------------------------------------------------------------
revno: 13058
revision-id: squid3@treenet.co.nz-20131215053333-un57sms1p98rw48t
parent: squid3@treenet.co.nz-20131215051846-ww8ofs7nmy1zcjz9
committer: Amos Jeffries <squid3@treenet.co.nz>
branch nick: 3.4
timestamp: Sat 2013-12-14 22:33:33 -0700
message:
  Regression in URL helper API
  
  The backward compatibility logics in redirect.cc are not working as
  intended on redirection URLs due to the presence of '=' in the URL and
  how the key=value name parsing is performed.
  
  A typical redirection URL looks like:
    http://example.com/?url=http://www.example.net/
  
  and 3.4 has a parser that splits tokens at '=' unconditionally and then
  passes the bits as a key and value to the redirector logics which
  complains that it does not understand the answer of the URL redirector.

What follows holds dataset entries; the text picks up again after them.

(** How a program ends. *)
Definition ended (o : outcome Z) : Z + Z :=
  match o with Done n | Exited n => inl (n mod 256) | Killed signum => inr signum end.

(** Before [execve], which runs [main] on the arguments. *)
Definition exec_step (c : op) (s : pair) : pair * ans c :=
  match c return pair * ans c with
  | Execc (Execve (Some _) (Some (the_app :: args)) _) =>
      let '(o, w) := run child_kernel (main suites tcs the_app args) (World proc0 (s : kstate child_kernel)) in (w_k w, inr (ended o))
  | c => child_step c s
  end.
Definition exec_kernel : kernel := Kernel pair exec_step.

(** The status [wait4] reports; a test function that returns ends [main]. *)
Definition wait_status (o : outcome result) : Z :=
  match o with
  | Done None => 0
  | Done (Some _) => 256
  | Exited n => (n mod 256) * 256
  | Killed signum => signum
  end.

(** The parent; [rest] is what both processes do after [fork]. *)
Definition parent_step (rest : Z -> prog result) (c : op) (s : pair) : pair * ans c :=
  match c return pair * ans c with
  | Load a => (s, inl (pmem s a))
  | Store a b => (Pair (upd a b (pmem s)) (cmem s) (heap s), inl tt)
  | Procs Fork => (Pair (pmem s) (pmem s) (heap s), child_pid)
  | Procs (Wait4 pid 0) =>
      if pid =? child_pid then
        let '(o, w) := run exec_kernel (rest 0) (World proc0 (s : kstate exec_kernel)) in (w_k w, (child_pid, wait_status o))
      else (s, (- 10, 0))
  | c => (s, enosys c)
  end.
Definition parent_kernel (rest : Z -> prog result) : kernel := Kernel pair (parent_step rest).

#[export] Instance child_mem : MemKernel child_kernel.
Proof.
  refine {| mem := fun s : kstate child_kernel => cmem s; with_mem := fun m (s : kstate child_kernel) => (Pair (pmem s) m (heap s) : kstate child_kernel) |};
    try reflexivity. now intros [].
Defined.

#[export] Instance parent_mem rest : MemKernel (parent_kernel rest).
Proof.
  refine {| mem := fun s : kstate (parent_kernel rest) => pmem s;
            with_mem := fun m (s : kstate (parent_kernel rest)) => (Pair m (cmem s) (heap s) : kstate (parent_kernel rest)) |};
    try reflexivity. now intros [].
Defined.
End System.

(** ** The address on the command line *)

(** A number below [16 ^ k] has at most [k] digits. *)
Lemma print_digits_length k : forall fuel n acc, 0 <= n < 16 ^ Z.of_nat (S k) ->
  (String.length (print_digits fuel 16 n acc) <= S k + String.length acc)%nat.
Proof.
  induction k as [|k IH]; intros [|fuel] n acc Hn; cbn [print_digits]; try lia.
  - rewrite (proj2 (Z.eqb_eq (n / 16) 0)) by (apply Z.div_small; cbn in Hn; lia). cbn. lia.
  - case_if; [cbn; lia|]. etransitivity; [apply IH|cbn; lia]. split; [apply Z.div_pos; lia|].
    apply Z.div_lt_upper_bound; [lia|]. rewrite (Nat2Z.inj_succ (S k)), Z.pow_succ_r in Hn by lia. lia.
Qed.

Lemma substring_all s : forall n, (String.length s <= n)%nat -> String.substring 0 n s = s.
Proof.
  induction s as [|c s IH]; intros [|n] Hn; cbn in *; try reflexivity; [lia|]. f_equal. apply IH. lia.
Qed.

(** The array of 19 characters holds every address. *)
Lemma snprintf_hex_fits n : 0 <= n < 2 ^ 64 -> snprintf_hex 19 n = print_hex n.
Proof.
  intros Hn. unfold snprintf_hex. apply substring_all. unfold print_hex, print_base. rewrite length_append.
  pose proof (print_digits_length 15 64 n "" ltac:(cbn; lia)). cbn [String.length] in *. lia.
Qed.

(** Test 999 gets the address, the size and the character test 0 has put there. *)
Lemma vm_args_round_trip the_app buf expr : 0 <= buf < 2 ^ 64 ->
  vm_args_of [the_app; "-a"; snprintf_hex 19 buf; "-s"; "100"; "-e"; expr] = ProcessVmArgs buf 100 (first_char expr).
Proof.
  intros Hb. rewrite (snprintf_hex_fits _ Hb). unfold vm_args_of.
  change (getopt "a:s:e:" (tail [the_app; "-a"; print_hex buf; "-s"; "100"; "-e"; expr]))
    with ([Opt "a" (print_hex buf); Opt "s" "100"; Opt "e" expr], [] : list string).
  cbn [fst vm_options Ascii.eqb Bool.eqb vm_addr vm_size vm_expr]. rewrite (strtoul_hex _ Hb). reflexivity.
Qed.

(** ** The child *)

Section Child.
Context (suites : list string) (tcs : list test_case) (parent_pid child_pid : Z) (count : Z -> Z) (xfer : Z -> Z -> Z).
Context (the_app : string) (environ : list string) (buf : Z) (Hb : 0 <= buf < 2 ^ 64) (Hc : - 2 ^ 63 <= count 100 < 2 ^ 63).
Abbreviation CK := (child_kernel parent_pid count xfer).

Lemma count_checked :
  (count 100 = 100 /\ is_err (count 100) = false /\ (count 100 =? -1) = false /\ negb (u64 (count 100) =? 100) = false) \/
  (count 100 <> 100 /\ (is_err (count 100) = true \/ is_err (count 100) = false /\
     ((count 100 =? -1) = true \/ (count 100 =? -1) = false /\ negb (u64 (count 100) =? 100) = true))).
Proof.
  destruct (Z.eq_dec (count 100) 100) as [->|Hn]; [left; auto|right]. split; [exact Hn|].
  destruct (is_err (count 100)); [auto|]. right. split; [reflexivity|]. destruct (count 100 =? -1); [auto|]. right. split; [reflexivity|].
  apply negb_true_iff, Z.eqb_neq. unfold u64. intros E. pose proof (Z.div_mod (count 100) (2 ^ 64) ltac:(lia)). rewrite E in H.
  assert (count 100 / 2 ^ 64 = 0 \/ count 100 / 2 ^ 64 <= -1 \/ 1 <= count 100 / 2 ^ 64) as [Hd|[Hd|Hd]] by lia; lia.
Qed.
(* ===== verification/SigThms.v ===== *)
(** * What the signal suites can tell about a system

    A system that delivers signals as documented, with the ways in which it may
    deviate, and the verdicts of the cases of [SigSuites] on each.  On every system, a
    program with a handler that no signal reaches behaves as the program without it; what
    a pass of a case shows there. *)
From S2P Require Import Prelude Process CLib TestMck AddrSpace Exact Forks Ptrace TimeSuites ExecSuites SigSuites.
From Stdlib Require Import String.
#[local] Open Scope string_scope.
#[local] Open Scope Z_scope.

(** ** Deviations *)

Inductive deviation :=
| NeverDelivers      (** a signal stays pending *)
| HandlerKept        (** [SA_RESETHAND] has no effect *)
| SiginfoCleared     (** [SA_RESETHAND] clears [SA_SIGINFO] *)
| NullSiginfo        (** no [siginfo_t] in spite of [SA_SIGINFO] *)
| SignalUnmasked     (** the signal of a handler is not blocked while it runs *)
| MaskKept           (** the mask is not restored after a handler *)
| MaskIgnored        (** [sigprocmask] has no effect *)
| SuspendMaskKept    (** the mask of [sigsuspend] stays *)
| SuspendAnswers0    (** [sigsuspend] and [pause] answer 0 *)
| AltstackIgnored    (** [SA_ONSTACK] has no effect *)
| KillCatchable      (** a handler for [SIGKILL] is accepted *)
| NullPending        (** [sigpending] accepts a null pointer *)
| KillRefused        (** [kill], [tkill], [tgkill] and [rt_sigqueueinfo] answer -1 *)
| CloexecLost        (** [SFD_CLOEXEC] has no effect *)
| NonblockLost       (** [SFD_NONBLOCK] has no effect *)
| DescriptorStays    (** [close] of a signal descriptor has no effect *)
| TimerStands        (** a timer does not run *)
| TimerConfused      (** the virtual timer sends [SIGPROF] *)
| TimerUnchecked.    (** [setitimer] accepts every timer and every pointer *)

#[export] Instance deviation_eq_dec : EqDecision deviation.
Proof. solve_decision. Defined.

(** ** The system *)

Record disposition := Disp { has_handler : bool; da_flags : Z; da_mask : Z }.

  Or treats is an an unknown key=value with no redirection URL.
  
  Either case is handled as a no-redirection result from the helper.
  
  
  This limits the key names to alphanumeric, hyphen and underscore
  characters. Valid URL responses contain characters outside this set and
  should no longer be interpreted as keys regardless of the '=' character.
------------------------------------------------------------
# Bazaar merge directive format 2 (Bazaar 0.90)
# revision_id: squid3@treenet.co.nz-20131215053333-un57sms1p98rw48t
# target_branch: http://bzr.squid-cache.org/bzr/squid3/3.4
# testament_sha1: 5f9d642f99dca0a1ff333f175286e7e4e3c0671d
# timestamp: 2013-12-15 05:53:52 +0000
# source_branch: http://bzr.squid-cache.org/bzr/squid3/3.4
# base_revision_id: squid3@treenet.co.nz-20131215051846-\
#   ww8ofs7nmy1zcjz9
# 
# Begin patch
=== modified file 'src/HelperReply.cc'
--- src/HelperReply.cc	2013-04-30 00:13:26 +0000
+++ src/HelperReply.cc	2013-12-15 05:33:33 +0000
@@ -127,13 +127,33 @@
     }
 }
 
+/// restrict key names to alphanumeric, hyphen, underscore characters
+static bool
+isKeyNameChar(char c)
+{
+    if (c >= 'a' && c <= 'z')
+        return true;
+
+    if (c >= 'A' && c <= 'Z')
+        return true;
+
+    if (c >= '0' && c <= '9')
+        return true;
+
+    if (c == '-' || c == '_')
+        return true;
+
+    // prevent other characters matching the key=value
+    return false;
+}
+
 void
 HelperReply::parseResponseKeys()
 {
     // parse a "key=value" pair off the 'other()' buffer.
     while (other().hasContent()) {
         char *p = modifiableOther().content();
-        while (*p && *p != '=' && *p != ' ') ++p;
+        while (*p && isKeyNameChar(*p)) ++p;
         if (*p != '=')
             return; // done. Not a key.